This pandemic-delayed blockbuster, based on the hit Oscar-winning animated movie that resulted in a generation of toddlers trilling Let It Go, is a triumph over expectation. At least it will be for anyone who has formed the impression that the Disney brand is more about corporate crowd-pleasing than great theatre. Or, if you’re a theatre person through and through you might feel a little defensive about a Hollywood studio encroaching onto theatre’s boards, preferring it to stick to screen and stay away from stage.
But there is no denyingthe invention or the enduring appeal of The Lion King, now back at the Lyceum Theatre and only a five minutes walk away from the gorgeously revamped Theatre Royal Drury Lane. As with that show Disney brought on talent that is theatre through and through. The same is true for this adaptation, directed by former Donmar Warehouse artistic director Michael Grandage who turned to his long time collaborator Rob Ashford for the choreography. Although since the show was announced in 2014 (a year after the film was released) the production had already gone through two directors and choreographers before the Grandage and Ashford came on board.
However, there is one unlikely yet hilariously horrifying possibility brought about by Frozen’s transition to the stage — the chance that one day the musical may run in the same city as Bryony Lavery’s harrowing play about a paedophile killer which has the same title and which, a few years ago, had a run at the other Theatre Royal in Haymarket.
But putting this distraction quickly aside this musical version of the film is as joyous as it is spectacular — which is to say hugely. There are moments in this show that only the jaw-dropping spectacle of Harry Potter and the Cursed Child can match.

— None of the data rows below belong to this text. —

(** A tracker whose persisted counter is 7 and whose write fails. *)
Lemma incrementUsage_never_rejects_witness :
  let st := {| userId := Some (js "user_1"); counters := {[usageKey (js "user_1") := 7%Z]} |} in
  exists t,
    run (init st) [Call; Start; Resume Completes 0; Resume Completes 0;
                   Resume (Fails (js "QUOTA_BYTES quota exceeded")) 0] = Some t /\
    settled t = [(0%nat, Resolved {| currentUsage := 0; remaining := 25; exceeded := false |})] /\
    fst (getUsageCount 0 (store t)) = 7%Z.
Proof.
  destruct incrementUsage_never_rejects as (_ & _ & Hstep & _).
  destruct (Hstep {| store := {| userId := Some (js "user_1");
                                 counters := {[usageKey (js "user_1") := 7%Z]} |};
                     calls := 1; updateLock := [];
                     running := Some (0%nat, AtSet (js "user_1") 7);
                     settled := []; ops := [Read 0 7] |}
                  0%nat (AtSet (js "user_1") 7) (js "QUOTA_BYTES quota exceeded") 0 eq_refl)
    as (t & Ht & Hsettled & Hstore & _).
  exists t. split; [exact Ht|]. split; [exact Hsettled|]. by rewrite Hstore.
Defined.

(** What a read of the counter returns, whatever the clock. *)
Definition reads (st : storage) (v : Z) : Prop :=
  forall now, fst (getUsageCount now st) = v.
(** * Adike Mitra: detection, pricing, irrigation and settings workflows

    A shallow embedding of the request handlers of [app.py] (with the
    entities of [models.py] and the price source of [price_scraper.py])
    and the properties of the workflows built on them.

    Conventions of the embedding.
    - Python floats are rationals ([Q]): arithmetic is exact, except for
      a result wrapped in [fl], the rounding to the nearest double;
      comparisons and branches are those of the source. [round(x, 2)] is
      rounding to the nearest hundredth, ties to even. There is no
      infinity. A NaN, which [float] reads from a form field, is [None]:
      every comparison with it is false and the store keeps it as NULL.
    - An insertion-ordered [dict] that is iterated is an association list;
      a [dict] that is only looked up is a [gmap].
    - A table of the relational store is the list of its rows in insertion
      order; [commit] makes the handler's working copy the stored table and
      [rollback] discards it.
    - A raised exception is [None] (or [inl e] where the handler reports
      it); an uncaught one ends the request with [ServerError], or with
      [None] as the result of the handler.
    - The clock readings of one request are taken as one instant [now]. *)

From Stdlib Require Import ZArith QArith Qround Qabs Lqa Lia.
From stdpp Require Import base strings pretty gmap list.

Local Open Scope Q_scope.

(** ** Numbers *)

Module Num.

(** [x > y] and [x < y] on floats. *)
Definition gtb (x y : Q) : bool := negb (Qle_bool x y).
Definition ltb (x y : Q) : bool := negb (Qle_bool y x).
Definition geb (x y : Q) : bool := Qle_bool y x.

(** Nearest integer, ties to the even neighbour. *)
Definition round_half_even (x : Q) : Z :=
  let n := Qfloor x in
  match Qcompare (x - inject_Z n) (1 # 2) with
  | Lt => n
  | Gt => (n + 1)%Z
  | Eq => if Z.even n then n else (n + 1)%Z
  end.

(** [round(x, 2)]. *)
Definition round2 (x : Q) : Q := inject_Z (round_half_even (x * 100)) / 100.

(** [sum(l)], [np.mean(l)], [max(l)] and [min(l)]; the last two raise
    [ValueError] on an empty argument. *)
Definition sum (l : list Q) : Q := foldr Qplus 0 l.
Definition np_mean (l : list Q) : Q := sum l / inject_Z (Z.of_nat (length l)).

Definition qmax (x y : Q) : Q := if gtb y x then y else x.
Definition qmin (x y : Q) : Q := if ltb y x then y else x.

Definition py_max (l : list Q) : option Q :=
  match l with
  | [] => None
  | x :: l' => Some (foldl qmax x l')
  end.

Definition py_min (l : list Q) : option Q :=
  match l with
  | [] => None
  | x :: l' => Some (foldl qmin x l')
  end.

(** [l[-n:]] and [l[-n]] ([IndexError] when [n] exceeds the length). *)
Definition lastn {A} (n : nat) (l : list A) : list A := drop (length l - n) l.
Definition nth_back {A} (n : nat) (l : list A) : option A :=
  if (n <=? length l)%nat then l !! (length l - n)%nat else None.

End Num.

(** ** Detection workflow *)

Module Detection.
Import Num.

(** One classifier's entry of the [results] dict. *)
Record prediction := Prediction {
  disease : string;
  confidence : Q;
  status : string
}.

(** The values of the [results] dict: the ['validation'] dict, a
    classifier entry, or the ['error'] string. *)
Inductive entry :=
| Validation (is_valid : bool) (v_confidence : Q) (reason : string)
| Pred (p : prediction)
| ErrorText (msg : string).

Definition results := list (string * entry).

(** [d[k] = v] on an insertion-ordered dict. *)
Fixpoint dict_set (d : results) (k : string) (v : entry) : results :=
  match d with
  | [] => [(k, v)]
  | (k', v') :: d' =>
      if String.eqb k' k then (k, v) :: d' else (k', v') :: dict_set d' k v
  end.

Definition py_in (x : string) (l : list string) : bool :=
  existsb (String.eqb x) l.

Section Classifiers.

(** The preprocessed image array, and the loaded models: a model's
    [predict] gives the probability [float(prediction[0][0])] or
    raises. *)
Variable img : Type.
Variable disease_models : gmap string (img -> option Q).

Definition validate_image_content (img_array : img) : bool * Q * string :=
  (true, 75, "Image validation bypassed - user responsibility").

(** The two branches on [prob] of one classifier block. *)
Definition classify (infected healthy : string) (prob : Q) : prediction :=
  if gtb prob (1 # 2) then
    {| disease := infected;
       confidence := round2 (prob * 100);
       status := "Infected" |}
  else
    {| disease := healthy;
       confidence := round2 ((1 - prob) * 100);
       status := "Healthy" |}.

(** One classifier block of [predict_disease]: skipped unless the
    type is requested and the model is loaded. *)
Definition run_model (key : string) (types : list string)
    (infected healthy : string) (detection_type : string)
    (normalized_img : img) (res : results) : option results :=
  if py_in detection_type types then
    match disease_models !! key with
    | Some model =>
        prob ← model normalized_img;
        Some (dict_set res key (Pred (classify infected healthy prob)))
    | None => Some res
    end
  else Some res.

(** [predict_disease]; [opened] is the image after [Image.open] and
    resizing, [None] when that raises. The outer [None] is the
    [return None] of the [except] clause. *)
Definition predict_disease (opened : option img) (detection_type : string)
    : option results :=
  img_array ← opened;
  let '(is_valid, validation_confidence, validation_reason) :=
    validate_image_content img_array in
  let res :=
    [("validation",
      Validation is_valid validation_confidence validation_reason)] in
  if negb is_valid then
    Some (dict_set res "error"
            (ErrorText ("Invalid image: " +:+ validation_reason)))
  else
    res ← run_model "yellow_leaf" ["yellow_leaf"; "both"]
            "Yellow Leaf Disease" "Healthy Leaf"
            detection_type img_array res;
    run_model "fruit_rot" ["fruit_rot"; "both"]
            "Fruit Rot (Koleroga)" "Healthy Fruit"
            detection_type img_array res.

End Classifiers.

(** The loop of [disease_detection] over [predictions.items()];
    subscripting the ['error'] string or the ['validation'] dict with
    ['status'] raises. *)
Fixpoint primary_loop (items : results) (primary_disease : option string)
    (max_confidence : Q) : option (option string * Q) :=
  match items with
  | [] => Some (primary_disease, max_confidence)
  | (pred_type, pred_data) :: rest =>
      if String.eqb pred_type "validation" then
        primary_loop rest primary_disease max_confidence
      else
        match pred_data with
        | Pred p =>
            if String.eqb (status p) "Infected"
               && gtb (confidence p) max_confidence
            then primary_loop rest (Some (disease p)) (confidence p)
            else primary_loop rest primary_disease max_confidence
        | _ => None
        end
  end.

(** The generator of the [max(...)] call: every dict value with a
    ['confidence'] key. *)
Definition confidences (predictions : results) : list Q :=
  omap (fun kv => match kv.2 with
                  | Validation _ c _ => Some c
                  | Pred p => Some (confidence p)
                  | ErrorText _ => None
                  end) predictions.

Record recommendation := Recommendation {
  treatment : string;
  severity : string;
  preventive : string
}.

Definition healthy_recommendation : recommendation :=
  {| treatment := "No treatment required. Your crop looks healthy!";
     severity := "None";
     preventive := "Continue regular monitoring. Maintain good cultural practices." |}.

Definition get_disease_recommendation (disease_name : string) (conf : Q)
    : recommendation :=
  if String.eqb disease_name "Yellow Leaf Disease" then
    {| treatment := "Apply Bordeaux mixture (1%) or Copper oxychloride (0.3%). Ensure proper drainage and avoid waterlogging.";
       severity := if gtb conf 85 then "moderate" else "mild";
       preventive := "Maintain soil pH between 5.5-6.5. Apply organic manure regularly. Ensure adequate spacing between plants." |}
  else if String.eqb disease_name "Fruit Rot (Koleroga)" then
    {| treatment := "Spray Carbendazim (0.1%) or Mancozeb (0.25%). Remove and destroy infected fruits immediately.";
       severity := if gtb conf 90 then "severe" else "moderate";
       preventive := "Improve air circulation. Avoid overhead irrigation. Apply prophylactic sprays during monsoon." |}
  else healthy_recommendation.

(** The persisted [DiseaseDetection] row (the columns set from the
    classification). *)
Record DiseaseDetection := {
  disease_name : string;
  det_severity : string;
  det_confidence : Q;
  det_recommendation : string;
  weather_warning : string
}.

Inductive outcome :=
| Persisted (row : DiseaseDetection)
| ProcessingFailed (flash : string)
| ServerError.

(** [not primary_disease]. *)
Definition falsy (s : option string) : bool :=
  match s with
  | None => true
  | Some s => String.eqb s ""
  end.

(** The part of [disease_detection] after the upload is stored:
    [predictions] is the value of [predict_disease], [rain_chance] the
    draw of [random.randint(0, 100)]. On a failed prediction the stored
    file is removed and nothing is persisted. *)
Definition disease_detection (predictions : option results)
    (rain_chance : Z) : outcome :=
  match predictions with
  | None | Some [] =>
      ProcessingFailed "Error processing image. Please upload a clear image of an arecanut leaf or fruit."
  | Some predictions =>
      match primary_loop predictions None 0 with
      | None => ServerError
      | Some (primary_disease, max_confidence) =>
          let chosen :=
            if falsy primary_disease then
              c ← py_max (confidences predictions); Some ("Healthy", c)
            else Some (default "" primary_disease, max_confidence) in
          match chosen with
          | None => ServerError
          | Some (primary_disease, conf) =>
              let recommendation_data :=
                get_disease_recommendation primary_disease conf in
              Persisted
                {| disease_name := primary_disease;
                   det_severity := severity recommendation_data;
                   det_confidence := conf;
                   det_recommendation := treatment recommendation_data;
                   weather_warning :=
                     if (rain_chance >? 60)%Z
                     then "Do not spray today, rain expected. Spraying safe tomorrow between 6-10 AM."
                     else "Weather is favorable for spraying. Best time: 7 AM - 11 AM." |}
          end
      end
  end.

End Detection.

(** ** Dates *)

Module Time.

Definition day_us : Z := 86400000000.

(** A [datetime]: microseconds of wall-clock time since a fixed origin
    at midnight, and whether a [tzinfo] is attached. The only zone of
    the program is [IST], so an aware value carries IST wall-clock
    time; the naive values read back from the store are IST readings
    whose [tzinfo] was dropped. *)
Record datetime := DateTime {
  wall : Z;
  aware : bool
}.

(** [get_ist_now()] at clock reading [t]. *)
Definition get_ist_now (t : Z) : datetime := {| wall := t; aware := true |}.

(** [d.replace(tzinfo=IST)]. *)
Definition replace_tzinfo_IST (d : datetime) : datetime :=
  {| wall := wall d; aware := true |}.

(** [d.replace(hour=0, minute=0, second=0, microsecond=0)]. *)
Definition midnight (d : datetime) : datetime :=
  {| wall := wall d - wall d `mod` day_us; aware := aware d |}.

(** [(a - b)] as a [timedelta] in microseconds, its [.days] (the floor
    of the whole days) and [d + timedelta(days=i)]. *)
Definition sub (a b : datetime) : Z := wall a - wall b.
Definition days (delta : Z) : Z := delta `div` day_us.
Definition add_days (d : datetime) (i : Z) : datetime :=
  {| wall := wall d + i * day_us; aware := aware d |}.

(** [a >= b] and [a > b]. *)
Definition dt_geb (a b : datetime) : bool := (wall b <=? wall a)%Z.
Definition dt_gtb (a b : datetime) : bool := (wall b <? wall a)%Z.

(** The calendar day (its index from the origin) a value falls on. *)
Definition calendar_day (d : datetime) : Z := wall d `div` day_us.

End Time.

(** ** Market prices *)

Module Prices.
Import Time.

(** A row of [market_prices]. The two price columns are nullable: a
    price is a number or NULL ([None]). *)
Record MarketPrice := {
  source : string;
  red_arecanut_price : option Q;
  white_arecanut_price : option Q;
  grade : string;
  date : datetime
}.

Definition table := list MarketPrice.

(** The values of the price dicts: numbers, and the ['source'] tag. *)
Inductive pyval :=
| PNum (q : Q)
| PStr (s : string).
Lemma getToken_trace (token : option string) (e : Event F) :
  In e (trace (getToken W token)) -> is_env_read e.
Proof.
  unfold getToken, bind, act, ret, trace.
  destruct token as [t |]; [intros [] |].
  cbn [fst snd].
  destruct (negb (String.eqb (Getenv W "CONSUL_HTTP_TOKEN_FILE") "")).
  - destruct (ReadFile W (Getenv W "CONSUL_HTTP_TOKEN_FILE")); cbn;
      intros [<- | [<- | []]]; exact I.
  - cbn. intros [<- | [<- | []]]; exact I.
Qed.

Lemma getDatacenter_trace (client : Client F) (dc : string) (e : Event F) :
  In e (trace (getDatacenter W client dc)) ->
  dc = "" /\ e = EvGetAPIResponse client "/v1/agent/self".
Proof.
  unfold getDatacenter, bind, act, ret, trace.
  destruct (String.eqb_spec dc "") as [-> | Hne]; cbn [negb].
  - destruct (Client_GetAPIResponse W client "/v1/agent/self") as [data | err];
      [destruct (parseAgent W data) |]; cbn; intros [<- | []]; split; reflexivity.
  - intros [].
Qed.

(** X3. A build creates exactly one watcher when it returns a config and
    none when it returns an error. *)
Theorem one_watcher_per_config (sdc : SDConfig F) (baseDir : string) :
  watchersCreated (trace (newAPIConfig W sdc baseDir))
  = if is_err (value (newAPIConfig W sdc baseDir)) then 0%nat else 1%nat.
Proof.
  assert (Htok : watchersCreated (trace (getToken W (Token sdc))) = 0%nat).
  { apply watchersCreated_none. intros c s d Hin.
    apply getToken_trace in Hin. exact Hin. }
  assert (Hdc : forall client,
             watchersCreated (trace (getDatacenter W client (Datacenter sdc))) = 0%nat).
  { intros client. apply watchersCreated_none. intros c s d Hin.
    apply getDatacenter_trace in Hin. destruct Hin as [_ Hin]. discriminate Hin. }
  rewrite newAPIConfig_stages. cbv zeta.
  destruct (value (getToken W (Token sdc))) as [token | err];
    [| cbn [trace value fst snd is_err]; exact Htok].
  destruct (promauth_NewConfig W baseDir _ _ (sdcTLSConfig sdc)) as [ac | err];
    [| cbn [trace value fst snd is_err];
       rewrite watchersCreated_app, Htok; reflexivity].
  destruct (ProxyClientConfig_NewConfig W (sdcProxyClientConfig sdc) baseDir)
    as [proxyAC | err];
    [| cbn [trace value fst snd is_err];
       rewrite !watchersCreated_app, Htok; reflexivity].
  destruct (discoveryutils_NewClient W (normalizedServer sdc) ac (sdcProxyURL sdc) proxyAC)
    as [client | err];
    [| cbn [trace value fst snd is_err];
       rewrite !watchersCreated_app, Htok; reflexivity].
  destruct (value (getDatacenter W client (Datacenter sdc))) as [dc | err];
    cbn [trace value fst snd is_err];
    rewrite !watchersCreated_app, Htok, Hdc; reflexivity.
Qed.

(** X4. A build that returns a config has called each collaborator once,
    in the order of the source, and each call succeeded. *)
Theorem successful_build (sdc : SDConfig F) (baseDir : string) (cfg : apiConfig F) :
  value (newAPIConfig W sdc baseDir) = Ok cfg ->
  exists token ac proxyAC client dc,
    value (getToken W (Token sdc)) = Ok token
    /\ promauth_NewConfig W baseDir (fst (authArguments sdc token))
         (snd (authArguments sdc token)) (sdcTLSConfig sdc) = Ok ac
    /\ ProxyClientConfig_NewConfig W (sdcProxyClientConfig sdc) baseDir = Ok proxyAC
    /\ discoveryutils_NewClient W (normalizedServer sdc) ac (sdcProxyURL sdc) proxyAC
       = Ok client
    /\ value (getDatacenter W client (Datacenter sdc)) = Ok dc
    /\ cfg = {| tagSeparator := tagSeparatorOf sdc;
                consulWatcherOf := newConsulWatcher W client sdc dc |}
    /\ trace (newAPIConfig W sdc baseDir)
       = (trace (getToken W (Token sdc))
            ++ [EvAuthNewConfig baseDir (fst (authArguments sdc token))
                  (snd (authArguments sdc token)) (sdcTLSConfig sdc);
                EvProxyNewConfig (sdcProxyClientConfig sdc) baseDir;
                EvNewClient (normalizedServer sdc) ac (sdcProxyURL sdc) proxyAC]
            ++ trace (getDatacenter W client (Datacenter sdc))
            ++ [EvNewConsulWatcher client sdc dc])%list.
Proof.
  rewrite newAPIConfig_stages. cbv zeta.
  destruct (value (getToken W (Token sdc))) as [token | err]; [| discriminate].
  destruct (promauth_NewConfig W baseDir _ _ (sdcTLSConfig sdc)) as [ac | err] eqn:Hac;
    [| discriminate].
  destruct (ProxyClientConfig_NewConfig W (sdcProxyClientConfig sdc) baseDir)
    as [proxyAC | err] eqn:Hpac; [| discriminate].
  destruct (discoveryutils_NewClient W (normalizedServer sdc) ac (sdcProxyURL sdc) proxyAC)
    as [client | err] eqn:Hclient; [| discriminate].
  destruct (value (getDatacenter W client (Datacenter sdc))) as [dc | err] eqn:Hdc;
    [| discriminate].
  cbn [trace value fst snd]. intros Hcfg. inversion Hcfg; subst cfg.
  exists token, ac, proxyAC, client, dc.
  repeat split; try assumption.
  rewrite <- !app_assoc. reflexivity.
Qed.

Here the story of sisters Anna (Stephanie McKeon) and Elsa (Samantha Barks) by book writer Jennifer Lee (who also wrote and co-directed the original film, is supercharged but not overshadowed by stage magic that on more than occasion has the audience gasping.
For the three people in the world who don’t know the story, Elsa has to live a life of restraint in order to tame her dangerous powers which can freeze anything or anyone around her. And it does. One moment sees this theatre’s proscenium arch — which here is a carved, woody, jungly and um…Inca-y affair— turned into ice. Fits of Elsa’s temper trigger frost and icy shards which appear with the kind of cracking only heard when an ice breaker plows through the arctic or when making properly a really good gin and tonic.
The show stays true to its main message which is all about embracing who you really are and not, as Elsa has been coached, to stifle it. But what enriches it is that Anna’s story is allowed to be as much about sexual awakening as it is finding true love. This is done with just enough knowingness and wit to keep adults engaged, and although the world in which the story is set is very much Queen Elsa’s realm, this is Anna’s show and journey of self discovery.
Both McKeon and Barks sing terrifically, but Mckeon’s Anna has all the fun, including a number in which she’s conscripted into a chorus line of near-naked, sauna-loving Nordic people. It is a wonderfully unexpected diversion by composer lyricist Robert Lopez but makes much more sense when you know he was the co-creator of The Book of Mormon. Expect the same old Disney tropes, but also the glorious unexpected.